Dear All,
I want to set attributes(BOOT_PROT、DEBUG_PROT、KEY_USAGE、WILDCARD、VERIFY_ONLY) of CSEc keys,but i don't know where to set it?
Hello @wang_q4,
Please refer to AN5401 Getting Started with CSEc Security Module.
the below code is from csec_utils.c (csec_keyconfig_s32k1xx SDK example)
You could add the attributes before it is encrypted.

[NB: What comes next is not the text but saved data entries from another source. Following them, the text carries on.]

Lemma matchhere_matchstar_decide m f :
  (forall re text R T, str_at m re R -> str_at m text T ->
     (2 * (length R + length T) + 1 <= f)%nat ->
     decides (matchhere f m re text) (prefix_match (parse_re R) T)) /\
  (forall c re text R T, str_at m re R -> str_at m text T ->
     (2 * (length R + length T) + 2 <= f)%nat ->
     decides (matchstar f m c re text)
       (prefix_match (Star c :: (parse_re R).1, (parse_re R).2) T)).
Proof.
  induction f as [|f [IHh IHs]].
  { split; intros; lia. }
  split.
  - intros re text R T HR HT Hf. simpl matchhere. destruct R as [|c R].
    { simpl in HR. rewrite HR. apply decides_bool.
      change (parse_re []) with (@nil item, false). by rewrite prefix_match_nil. }
    destruct HR as (HR0 & Hc & HR). rewrite HR0. replace (c =? 0) with false by lia.
    destruct R as [|d R].
    + simpl in HR. rewrite HR. cbn [Z.eqb]. rewrite andb_true_r.
      destruct (c =? ch_dollar) eqn:Ed.
      * apply decides_bool. unfold parse_re. simpl. rewrite Ed, prefix_match_nil.
        destruct T as [|x T]; simpl in HT; [rewrite HT; done|].
        destruct HT as (-> & Hx & _). split; [lia|naive_solver].
      * assert (parse_re [c] = ([One c], false)) as -> by (unfold parse_re; simpl; by rewrite Ed).
        apply step_decides; [done|]. intros x t ->. destruct HT as (_ & _ & HT).
        apply (IHh _ _ [] t); [done..|simpl in *; lia].
    + destruct HR as (HR1 & Hd & HR). rewrite HR1. destruct (d =? ch_star) eqn:Es.
      * apply Z.eqb_eq in Es as ->. rewrite parse_re_star.
        replace (re + 2) with (re + 1 + 1) by lia. apply IHs; [done..|simpl in *; lia].
      * replace (d =? 0) with false by lia. rewrite andb_false_r.
        rewrite parse_re_one by lia. apply step_decides; [done|].
        intros x t ->. destruct HT as (_ & _ & HT). rewrite <- surjective_pairing.
        apply (IHh _ _ (d :: R) t); [done..|simpl in *; lia].
  - intros c re text R T HR HT Hf. simpl matchstar.
    destruct (IHh re text R T HR HT) as (b & -> & Hb); [lia|].
    destruct b.
    { apply decides_bool. rewrite prefix_match_star. destruct (parse_re R). naive_solver. }
    assert (~ prefix_match (parse_re R) T) as Hn by (rewrite <- Hb; done).
    destruct T as [|x T]; simpl in HT.
    { rewrite HT. apply decides_bool. rewrite prefix_match_star. destruct (parse_re R). naive_solver. }
    destruct HT as (-> & Hx & HT). replace (x =? 0) with false by lia. simpl negb.
    rewrite andb_true_l, orb_comm. replace (x =? c) with (c =? x) by lia.
    destruct ((c =? ch_dot) || (c =? x)) eqn:Eh.
    + eapply decides_iff; [apply (IHs c _ _ R T); [done..|simpl in *; lia]|].
      apply hit_bool in Eh. rewrite (prefix_match_star _ _ _ (x :: T)). destruct (parse_re R). naive_solver.
    + apply decides_bool. rewrite prefix_match_star.
      assert (~ hit c x) by (rewrite <- hit_bool; congruence). destruct (parse_re R). naive_solver.
Qed.

Lemma match_loop_decides m f re text R T :
  str_at m re R -> str_at m text T -> (2 * length R + 3 * length T + 2 <= f)%nat ->
  decides (match_loop f m re text)
    (exists pre post, T = pre ++ post /\ prefix_match (parse_re R) post).
Proof.
  revert f text. induction T as [|x T IH]; intros [|f] text HR HT Hf; simpl in Hf; try lia;
    simpl match_loop.
  - destruct (proj1 (matchhere_matchstar_decide m f) re text R [] HR HT) as (b & -> & Hb);
      [simpl; lia|].
    simpl in HT. rewrite HT. simpl. destruct b; apply decides_bool; split; intros H.
    + exists [], []. naive_solver.
    + done.
    + done.
    + destruct H as (pre & post & HE & HP). symmetry in HE. apply app_eq_nil in HE as [-> ->]. by apply Hb.
  - destruct (proj1 (matchhere_matchstar_decide m f) re text R (x :: T) HR HT) as (b & -> & Hb);
      [simpl; lia|].
    destruct HT as (-> & Hx & HT). replace (x =? 0) with false by lia. simpl negb.
    destruct b.
    + apply decides_bool. split; [|done]. intros _. exists [], (x :: T). naive_solver.
    + eapply decides_iff; [apply IH; [done..|lia]|]. split.
      * intros (pre & post & -> & HP). by exists (x :: pre), post.
      * intros (pre & post & HE & HP). destruct pre as [|y pre]; simplify_eq/=; [|by exists pre, post].
        by apply Hb in HP.
Qed.

(** Bytes of the pattern and one line that bound every walk of the matcher. *)
Definition match_fuel (R T : nat) : nat := (2 * R + 3 * T + 2)%nat.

uint8_t FID = 0x00; // or set FID = WRITE_PROTECTION | BOOT_ PROTECTION | DEBUGGER_PROTECTION | KEY_USAGE | WILDCARD
/* Calculate flag value */
m2Plain[3] |= (FID & 0xF0) >> 4;
m2Plain[4] |= (FID & 0x0F) << 4;
Regards,
Daniel
Hi Daniel
Referring to this figure, I would like to ask if if SFE=0x00, FID=0b00010 should be set in computeM1M2M3 if the key is to be used for CMAC generation, similarly, if SFE=0x01, if the key is to be used for CMAC generation FID=0x000100, I wonder if there is any problem with this understanding.
In addition, I set FID=0b00010 in computeM1M2M3, which caused an error when I updated the key. What was strange was that the first key update was normal, but the error occurred in the second update. Could you please explain?The following is the update I made, please point out if there are any mistakes, thank you very much.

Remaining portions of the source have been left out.